C’est à l’évidence la colonne vertébrale de la capacité militaire des Européens. Quel étrange paradoxe, au moment où le retour de Donald Trump achève de convaincre les sceptiques et les rêveurs de la nécessité d’être forts, de baisser les armes ! N’aurions-nous rien appris des manquements graves que la guerre en Ukraine a révélés de nos sociétés trop longtemps endormies dans le confort d’une paix que l’on espérait largement assurée par d’autres ? Oui, le champ de bataille se rapproche et nous aurons besoin de nos armes pour y prévaloir.
Une BITD forte est aussi la clé de l’innovation économique, dont le rapport Draghi a bien montré qu’elle était le cœur du problème européen.

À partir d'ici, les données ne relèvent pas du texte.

(** X19: every exception in the log of a deployment is a fault that the
    persistence layer raised in one of its requests, in the order of the
    requests: the application itself never causes an error to be logged,
    and a deployment without faults has an empty log. *)
Theorem logged_errors_are_storage_faults (events : list (Request * Env)) :
  log_cause <$> log (deployed digest events) `sublist_of` injected_faults events
  ∧ length (log (deployed digest events)) ≤ length (injected_faults events)
  ∧ (Forall (λ ev : Request * Env, commit_fault ev.2 = None) events →
       log (deployed digest events) = []).
Proof.
  destruct (run_log events init) as (more & Hlog & Hsub). simpl in Hlog.
  fold (deployed digest events) in Hlog. rewrite <- Hlog in Hsub.
  split_and!.
  - done.
  - apply sublist_length in Hsub. by rewrite length_fmap in Hsub.
  - intros Hhealthy.
    rewrite (injected_faults_healthy events Hhealthy) in Hsub. apply sublist_nil_r in Hsub.
    by apply fmap_nil_inv in Hsub.
Qed.

End Deployment.

(** ** The constraints of the users table *)

Lemma insert_keeps_unique (p : Pending) (d d' : Db) :
  insert p d = inr d' →
  NoDup (User.username <$> users d) →
  NoDup (User.username <$> users d')
  ∧ users d `prefix_of` users d'
  ∧ quizzes d `prefix_of` quizzes d'
  ∧ length (users d') + length (quizzes d') = S (length (users d) + length (quizzes d)).
Proof.
  destruct p as [u|q]; simpl.
  - unfold insert_user. destruct (User.new_password u) as [h|]; [|done].
    case_bool_decide as Hnew; [done|]. intros [= <-] Hnodup. simpl.
    split_and!; [|by eexists|done|rewrite length_app; simpl; lia].
    rewrite fmap_app. apply NoDup_app. split_and!; [done| |apply NoDup_singleton].
    by intros x Hx ->%list_elem_of_singleton.
  - unfold insert_quiz. intros [= <-] Hnodup. simpl.
    split_and!; [done|done|by eexists|rewrite length_app; simpl; lia].
Qed.

(** X20: a commit that goes through inserts one row per pending object,
    after the rows that were there, and never leaves two users under one
    username ([unique=True], line 32), whatever was added to the session. *)
Theorem commit_keeps_usernames_unique (ps : list Pending) (d d' : Db) :
  flush ps d = inr d' →
  NoDup (User.username <$> users d) →
  NoDup (User.username <$> users d')
  ∧ users d `prefix_of` users d'
  ∧ quizzes d `prefix_of` quizzes d'
  ∧ length (users d') + length (quizzes d')
    = length (users d) + length (quizzes d) + length ps.
Proof.
  revert d. induction ps as [|p ps IH]; intros d; simpl.
  - intros [= <-] Hnodup. split_and!; [done..|lia].
  - destruct (insert p d) as [e|d1] eqn:Hinsert; [done|]. intros Hflush Hnodup.
    destruct (insert_keeps_unique p d d1 Hinsert Hnodup) as (Hn1 & Hu1 & Hq1 & Hl1).
    destruct (IH d1 Hflush Hn1) as (Hn & Hu & Hq & Hl).
    split_and!; [done|by etrans|by etrans|lia].
Qed.

(** ** The further properties on a concrete deployment *)

(** The two orders of the first two sample questions. *)
Lemma score_of_permutation_witness :
  take 2 seeded_catalog ≡ₚ reverse (take 2 seeded_catalog)
  ∧ score (take 2 seeded_catalog) (answers_form {[ 1%Z := "C" ]})
    = score (reverse (take 2 seeded_catalog)) (answers_form {[ 1%Z := "C" ]}).
Proof.
  split; [apply perm_swap|].
  apply (score_of_permutation (take 2 seeded_catalog)
           (reverse (take 2 seeded_catalog))).
  apply perm_swap.
Defined.

(** Alice logs in after her registration. *)
Lemma login_sets_current_user_witness :
  submits (login_request "alice" "secret") "alice" "secret"
  ∧ (serve (login plain_digest (login_request "alice" "secret"))
       (deployed plain_digest [(register_request "alice" "secret", healthy "s1")])).1
    = Redirect "home"
  ∧ ∃ user,
      user ∈ users (db (deployed plain_digest
                          [(register_request "alice" "secret", healthy "s1")]))
      ∧ User.username user = "alice"
      ∧ check_password plain_digest user "secret" = true
      ∧ (serve (login plain_digest (login_request "alice" "secret"))
           (deployed plain_digest [(register_request "alice" "secret", healthy "s1")])).2
        = put_cookie (Some (User.id user))
            (deployed plain_digest [(register_request "alice" "secret", healthy "s1")])
      ∧ logged_in_user
          (serve (login plain_digest (login_request "alice" "secret"))
             (deployed plain_digest
                [(register_request "alice" "secret", healthy "s1")])).2
        = Some user.
Proof.
  split; [by vm_compute|]. split; [by vm_compute|].
  apply (login_sets_current_user plain_digest
           [(register_request "alice" "secret", healthy "s1")]
           (login_request "alice" "secret") "alice" "secret"); by vm_compute.
Defined.

(** Alice registers in a fresh deployment and logs in. *)
Lemma register_then_login_witness :
  submits (register_request "alice" "secret") "alice" "secret"
  ∧ submits (login_request "alice" "secret") "alice" "secret"
  ∧ (serve (register plain_digest (register_request "alice" "secret") (healthy "s1"))
       init).1 = Redirect "login"
  ∧ (serve (login plain_digest (login_request "alice" "secret"))
       (serve (register plain_digest (register_request "alice" "secret") (healthy "s1"))
          init).2).1 = Redirect "home".
Proof.
  split; [by vm_compute|]. split; [by vm_compute|]. split; [by vm_compute|].
  apply (register_then_login plain_digest
           (register_request "alice" "secret") (login_request "alice" "secret")
           (healthy "s1") init "alice" "secret"); by vm_compute.
Defined.

(** An anonymous client asks for the quiz of a fresh deployment. *)
Lemma quiz_requires_login_witness :
  path (get_request "/quiz") = "/quiz"
  ∧ app plain_digest (get_request "/quiz") (healthy "s1") init
    = (Redirect "login", add_flash "Please log in to access this page." init).
Proof.
  split; [reflexivity|].
  apply (quiz_requires_login plain_digest (get_request "/quiz") (healthy "s1") init);
    reflexivity.
Defined.

(** A registration form without password. *)
Lemma missing_field_is_bad_request_witness :
  method {| path := "/register"; method := POST;
            form := {[ "username" := ["alice"] ]} |} = POST
  ∧ form_get {[ "username" := ["alice"] ]} "password" = None
  ∧ app plain_digest
      {| path := "/register"; method := POST; form := {[ "username" := ["alice"] ]} |}
      (healthy "s1") init
    = (BadRequest, init).
Proof.
  split; [reflexivity|]. split; [by vm_compute|].
  apply (missing_field_is_bad_request plain_digest
           {| path := "/register"; method := POST;
              form := {[ "username" := ["alice"] ]} |} (healthy "s1") init).
  - by left.
  - reflexivity.
  - right. by vm_compute.
Defined.

(** The registration of alice in a fresh deployment is of the third kind. *)
Lemma registration_outcomes_witness :
  submits (register_request "alice" "secret") "alice" "secret"
  ∧ (serve (register plain_digest (register_request "alice" "secret") (healthy "s1"))
       init).1 = Redirect "login".
Proof.
  split; [by vm_compute|].
  destruct (registration_outcomes plain_digest
              (register_request "alice" "secret") (healthy "s1") init
              "alice" "secret") as [[Hin _]|[(_ & e & He & _)|(_ & _ & Hok & _)]].
  - by vm_compute.
  - simpl in Hin. by apply not_elem_of_nil in Hin.
  - discriminate He.
  - exact Hok.
Defined.

(** Alice's login keeps failing with a wrong password while bob registers
    and the catalog is seeded. *)
Lemma login_outcome_is_stable_witness :
  submits (login_request "alice" "guess") "alice" "guess"
  ∧ "alice" ∈ User.username <$> users (db
      (deployed plain_digest [(register_request "alice" "secret", healthy "s1")]))
  ∧ (serve (login plain_digest (login_request "alice" "guess"))
       (run plain_digest
          [(register_request "bob" "pw", healthy "s2");
           (get_request "/add_sample_questions", healthy "s3")]
          (deployed plain_digest [(register_request "alice" "secret", healthy "s1")]))).1
    = (serve (login plain_digest (login_request "alice" "guess"))
         (deployed plain_digest [(register_request "alice" "secret", healthy "s1")])).1.
Proof.
  split; [by vm_compute|]. split; [vm_compute; left|].
  apply (login_outcome_is_stable plain_digest
           [(register_request "bob" "pw", healthy "s2");
            (get_request "/add_sample_questions", healthy "s3")]
           (deployed plain_digest [(register_request "alice" "secret", healthy "s1")])
           (login_request "alice" "guess") "alice" "guess").
  - by vm_compute.
  - vm_compute. left.
Defined.

(** A second seeding of a seeded deployment. *)
Lemma catalog_is_frozen_once_filled_witness :
  quizzes (db (deployed plain_digest
                 [(get_request "/add_sample_questions", healthy "s1")])) ≠ []
  ∧ quizzes (db (run plain_digest
                   [(get_request "/add_sample_questions", healthy "s2")]
                   (deployed plain_digest
                      [(get_request "/add_sample_questions", healthy "s1")])))
    = quizzes (db (deployed plain_digest
                     [(get_request "/add_sample_questions", healthy "s1")])).
Proof.
  split; [by vm_compute|].
  apply (catalog_is_frozen_once_filled plain_digest
           [(get_request "/add_sample_questions", healthy "s2")]
           (deployed plain_digest [(get_request "/add_sample_questions", healthy "s1")])).
  by vm_compute.
Defined.

(** The commit of one new user and one question into an empty store. *)
Lemma commit_keeps_usernames_unique_witness :
  flush [PendingUser (User.new "alice" (Some (generate_password_hash plain_digest "s1" "secret")));
         PendingQuiz (Quiz.new "What is 2 + 2?" "3" "4" "5" "6" "B")]
    {| users := []; quizzes := [] |}
  = inr {| users := [User.mk 1 "alice" (generate_password_hash plain_digest "s1" "secret")];
           quizzes := [Quiz.mk 1 "What is 2 + 2?" "3" "4" "5" "6" "B"] |}
  ∧ NoDup (User.username <$> users {| users := []; quizzes := [] |})
  ∧ NoDup (User.username <$>
             [User.mk 1 "alice" (generate_password_hash plain_digest "s1" "secret")]).
Proof.
  split; [reflexivity|]. split; [constructor|].
  apply (commit_keeps_usernames_unique
           [PendingUser (User.new "alice"
                           (Some (generate_password_hash plain_digest "s1" "secret")));
            PendingQuiz (Quiz.new "What is 2 + 2?" "3" "4" "5" "6" "B")]
           {| users := []; quizzes := [] |}
           {| users := [User.mk 1 "alice"
                          (generate_password_hash plain_digest "s1" "secret")];
              quizzes := [Quiz.mk 1 "What is 2 + 2?" "3" "4" "5" "6" "B"] |}).
  - reflexivity.
  - constructor.
Defined.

Les Américains l’ont bien compris depuis longtemps, dont la force tient à une capacité d’innovation largement issue du complexe militaro-industriel. La France, en la matière a des atouts essentiels. Oublierait-on que dans la quasi-totalité du spectre des matériels militaires notre pays est capable aujourd’hui de faire partie des best in class ? Est-cela que l’on voudrait sacrifier ?
Conserver son sang-froid
C’est dire, en définitive, que face à la pression américaine qui va se déployer, il est urgent de conserver son sang-froid et sa détermination. Et de cesser de louvoyer entre des positions contradictoires. À cet égard, l’on peut nourrir des inquiétudes. En réponse à une question parlementaire sur le point de savoir si les dépenses européennes encadrées par le règlement EDIP – lequel en l’état prévoirait au mieux que seulement 65 % des achats militaires que ferait l’UE concernerait des matériels européens – imposera la préférence européenne et garantira la souveraineté d’utilisation de nos systèmes d’armes, point discuté au sommet européen du 3 février, le ministre des Armées, tout d’un coup moins « mesmérien », a rappelé, à juste titre, que la défense est une prérogative nationale, mais que, en même temps, « l’UE est déjà un marché unique ».
Si chaque État de l’UE est libre d’acheter les matériels militaires auprès de qui il veut, croit-on raisonnable que les fonds européens, donc l’argent du contribuable français, servent à acheter des matériels militaires produits par des entreprises non européennes ? Le réel ne s’accommodera plus longtemps de telles subtilités…
Bruno Alomar, auteur de La réforme ou l’insignifiance : 10 ans pour sauver l’Union européenne (École de guerre, 2018)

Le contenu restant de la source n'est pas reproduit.